[Source data]
Lemma series_map_Panic (f : float64 → fallible float64) (p : panic_value)
    (bt : gmap string Point) :
  (∀ y, f y = Panic p) →
  bt ≠ ∅ →
  series_map f bt = Panic p.
Proof.
  intros Hf Hbt.
  cut (bt = ∅ ∧ series_map f bt = Ok ∅ ∨ bt ≠ ∅ ∧ series_map f bt = Panic p).
  { intros [[? _]|[_ ?]]; done. }
  unfold series_map.
  clear Hbt.
  apply (map_fold_weak_ind
    (λ r m, (m = ∅ ∧ r = Ok ∅) ∨ (m ≠ ∅ ∧ r = Panic p))); [by left|].
  intros i x m r Hi IH. right. split; [apply insert_non_empty|].
  destruct IH as [[_ ->]|[_ ->]]; simpl; [|done].
  by rewrite Hf.
Qed.

Lemma operate_known (op : string) (a b : float64) :
  op ∈ binary_ops → ∃ r, operate op a b = Ok r.
Proof.
  unfold binary_ops. rewrite !elem_of_cons, elem_of_nil.
  intros H. repeat destruct H as [->|H]; try done; simpl; eauto.
Qed.

Lemma series_map_operate (f : float64 → fallible float64) (ser : gmap string Point) :
  (∀ y, ∃ r, f y = Ok r) →
  ∃ s, series_map f ser = Ok s ∧ ∀ k, Ok <$> s !! k = f <$> ser !! k.
Proof.
  intros Hf.
  set (g := λ y, match f y with Ok r => r | Panic _ => 0%float end).
  assert (∀ y, f y = Ok (g y)) as Hg.
  { intros y. unfold g. by destruct (Hf y) as [r ->]. }
  exists (g <$> ser). split.
  - apply series_map_Ok. auto.
  - intros k. rewrite lookup_fmap. destruct (ser !! k); simpl; [|done].
    by rewrite Hg.
Qed.

(** C4.  For a recognised operator, a union of a Series with a Scalar or
    Number yields a Series on exactly the timestamps of the Series operand;
    each sample is the operator applied with the left operand's value on the
    left and the right operand's on the right; the union's group and
    computations are carried over unchanged. *)
Theorem walkBinary_broadcast `{Ext : External} (OpStr text : string) (v : Union)
    (x : float64) (ser : gmap string Point) :
  OpStr ∈ binary_ops →
  ((A v = Scalar x ∨ A v = Number x) ∧ B v = Series ser →
   ∃ s, walkBinary_body OpStr text v
        = Ok (mkResult (UComputations v) (Series s) (UGroup v))
      ∧ ∀ k, Ok <$> s !! k = (λ y, operate OpStr x y) <$> ser !! k)
  ∧ (A v = Series ser ∧ (B v = Scalar x ∨ B v = Number x) →
     ∃ s, walkBinary_body OpStr text v
          = Ok (mkResult (UComputations v) (Series s) (UGroup v))
        ∧ ∀ k, Ok <$> s !! k = (λ y, operate OpStr y x) <$> ser !! k).
Proof.
  intros Hop. split.
  - intros [HA HB].
    destruct (series_map_operate (λ y, operate OpStr x y) ser) as (s & Hs & Hk).
    { intros y. by apply operate_known. }
    exists s. split; [|done].
    unfold walkBinary_body. rewrite HB.
    destruct HA as [-> | ->]; by rewrite Hs.
  - intros [HA HB].
    destruct (series_map_operate (λ y, operate OpStr y x) ser) as (s & Hs & Hk).
    { intros y. by apply operate_known. }
    exists s. split; [|done].
    unfold walkBinary_body. rewrite HA.
    destruct HB as [-> | ->]; by rewrite Hs.
Qed.

(** ** Argument extraction *)

(** C6.  [extractScalar] yields the bare float of a one-element slice whose
    element is a Scalar, and the slice itself, unchanged, for a one-element
    slice whose element is not a Scalar and for a slice of any other
    length; it leaves the store as it is. *)
Theorem extractScalar_rule `{Ext : External} (res : list loc) (s : state) (h : store) :
  (∀ r0 v f, res = [r0] → h !! r0 = Some v → RValue v = Scalar f →
     extractScalar res s h = Done (AFloat64 f) s h)
  ∧ (∀ r0 v, res = [r0] → h !! r0 = Some v → (∀ f, RValue v ≠ Scalar f) →
     extractScalar res s h = Done (AResults res) s h)
  ∧ (length res ≠ 1 → extractScalar res s h = Done (AResults res) s h).
Proof.
  split; [|split].
  - intros r0 v f -> Hr Hv. unfold extractScalar.
    rewrite run_bind, (run_load _ _ _ _ Hr), Hv. done.
  - intros r0 v -> Hr Hv. unfold extractScalar.
    rewrite run_bind, (run_load _ _ _ _ Hr).
    destruct (RValue v) as [f| |]; [by destruct (Hv f)|done|done].
  - intros Hlen. by destruct res as [|? [|? ?]].
Qed.

Lemma walkBinary_broadcast_witness :
  "-" ∈ binary_ops
  ∧ ((A union_bcast = Scalar 10 ∨ A union_bcast = Number 10)
     ∧ B union_bcast = Series (<[ "t2" := 4%float ]> {[ "t1" := 1%float ]}))
  ∧ ∃ s, walkBinary_body (Ext := demo) "-" "10 - q" union_bcast
         = Ok (mkResult [mkComputation "x" 1] (Series s) host_a)
       ∧ ∀ k, Ok <$> s !! k
              = (λ y, operate "-" 10 y)
                  <$> (<[ "t2" := 4%float ]> {[ "t1" := 1%float ]} : gmap string Point) !! k.
Proof.
  assert ("-" ∈ binary_ops) as Hop by (apply list_elem_of_In; simpl; tauto).
  assert ((A union_bcast = Scalar 10 ∨ A union_bcast = Number 10)
          ∧ B union_bcast = Series (<[ "t2" := 4%float ]> {[ "t1" := 1%float ]}))
    as Hv by (split; [left|]; reflexivity).
  split; [exact Hop|]. split; [exact Hv|].
  exact (proj1 (walkBinary_broadcast (Ext := demo) "-" "10 - q" union_bcast 10 _ Hop) Hv).
Defined.

Example walkBinary_broadcast_order :
  walkBinary_body (Ext := demo) "-" "10 - q" union_bcast
  = Ok (mkResult [mkComputation "x" 1]
          (Series (<[ "t2" := 6%float ]> {[ "t1" := 9%float ]})) host_a).
Proof. vm_compute. reflexivity. Qed.

(** ** Encoding of numbers *)

Lemma digits2_pos_bound (m : positive) :
  (Z.pos m < 2 ^ Z.pos (digits2_pos m))%Z.
Proof.
  induction m as [m IH|m IH|]; cbn [digits2_pos]; [| |done].
  - rewrite Pos2Z.inj_succ, Z.pow_succ_r by lia. lia.
  - rewrite Pos2Z.inj_succ, Z.pow_succ_r by lia. lia.
Qed.

(** A valid finite binary64 has a mantissa below 2^53 and an exponent of at
    most 971. *)
Lemma valid_finite_bounds (s : bool) (m : positive) (e : Z) :
  valid_binary (S754_finite s m e) = true →
  (Z.pos m ≤ 9007199254740991)%Z ∧ (e ≤ 971)%Z.
Proof.
  unfold SpecFloat.valid_binary, bounded, canonical_mantissa, fexp, emin.
  intros Hv. apply andb_prop in Hv as [Hc He].
  apply Z.eqb_eq in Hc. apply Z.leb_le in He.
  change emax with 1024%Z in *. change prec with 53%Z in *.
  split; [|lia].
  assert (Z.pos (digits2_pos m) ≤ 53)%Z as Hd by lia.
  pose proof (digits2_pos_bound m) as Hm.
  assert (2 ^ Z.pos (digits2_pos m) ≤ 2 ^ 53)%Z as Hp
    by (apply Z.pow_le_mono_r; lia).
  assert (2 ^ 53 = 9007199254740992)%Z as E53 by (vm_compute; reflexivity).
  rewrite E53 in Hp. lia.
Qed.

Lemma Prim2SF_MaxFloat64 :
  Prim2SF MaxFloat64 = S754_finite false 9007199254740991 971.
Proof. vm_compute. reflexivity. Qed.

Lemma Prim2SF_neg_MaxFloat64 :
  Prim2SF (- MaxFloat64) = S754_finite true 9007199254740991 971.
Proof. vm_compute. reflexivity. Qed.

Lemma compare_cont_Eq (x y : positive) :
  Pos.compare_cont Eq x y = Pos.compare x y.
Proof. reflexivity. Qed.

Lemma SFltb_max_finite (sg : bool) (m : positive) (e : Z) :
  (Z.pos m ≤ 9007199254740991)%Z → (e ≤ 971)%Z →
  SFltb (S754_finite false 9007199254740991 971) (S754_finite sg m e) = false.
Proof.
  intros Hm He. unfold SFltb, SFcompare.
  destruct sg; [reflexivity|].
  destruct (Z.compare_spec 971 e) as [_|Hc|_]; [|exfalso; lia|reflexivity].
  rewrite compare_cont_Eq.
  destruct (Pos.compare_spec 9007199254740991%positive m) as [_|Hc|_];
    [reflexivity|exfalso; lia|reflexivity].
Qed.

Lemma SFltb_finite_min (sg : bool) (m : positive) (e : Z) :
  (Z.pos m ≤ 9007199254740991)%Z → (e ≤ 971)%Z →
  SFltb (S754_finite sg m e) (S754_finite true 9007199254740991 971) = false.
Proof.
  intros Hm He. unfold SFltb, SFcompare.
  destruct sg; [|reflexivity].
  destruct (Z.compare_spec e 971) as [_|_|Hc]; [|reflexivity|exfalso; lia].
  rewrite compare_cont_Eq.
  destruct (Pos.compare_spec m 9007199254740991%positive) as [_|_|Hc];
    [reflexivity|reflexivity|exfalso; lia].
Qed.

(** A finite float lies between [-MaxFloat64] and [MaxFloat64]. *)
Lemma finite_within_MaxFloat64 (n : float64) :
  is_finite n = true →
  (MaxFloat64 <? n)%float = false ∧ (n <? - MaxFloat64)%float = false.
Proof.
  unfold is_finite. intros Hf. apply negb_true_iff, orb_false_iff in Hf as [Hn Hi].
  rewrite !ltb_spec, Prim2SF_MaxFloat64, Prim2SF_neg_MaxFloat64.
  pose proof (Prim2SF_valid n) as Hv.
  destruct (Prim2SF_cases n)
    as [[? _]|[(_ & _ & _ & E)|[(_ & _ & ? & _)|(_ & _ & _ & m & e & E)]]];
    try congruence; rewrite E in Hv |- *.
  - by destruct (get_sign n).
  - destruct (valid_finite_bounds _ _ _ Hv) as [Hm He].
    split; [exact (SFltb_max_finite _ _ _ Hm He) | exact (SFltb_finite_min _ _ _ Hm He)].
Qed.

(** Every float is NaN, one of the two infinities, or finite. *)
Lemma float64_classes (n : float64) :
  is_nan n = true ∨ n = infinity ∨ n = neg_infinity ∨ is_finite n = true.
Proof.
  destruct (Prim2SF_cases n)
    as [[Hn _]|[(Hn & _ & Hi & _)|[(_ & _ & _ & E)|(Hn & _ & Hi & _)]]].
  - by left.
  - right. right. right. unfold is_finite. by rewrite Hn, Hi.
  - right. rewrite <- (SF2Prim_Prim2SF n), E, SF2Prim_infinity.
    destruct (get_sign n); auto.
  - right. right. right. unfold is_finite. by rewrite Hn, Hi.
Qed.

▶ [Exercise objective]:
Set down each line from the line containing "- right. rewrite" through the final line of the data, exactly and with nothing added.

▶ [Task answer]:
  - right. rewrite <- (SF2Prim_Prim2SF n), E, SF2Prim_infinity.
    destruct (get_sign n); auto.
  - right. right. right. unfold is_finite. by rewrite Hn, Hi.
Qed.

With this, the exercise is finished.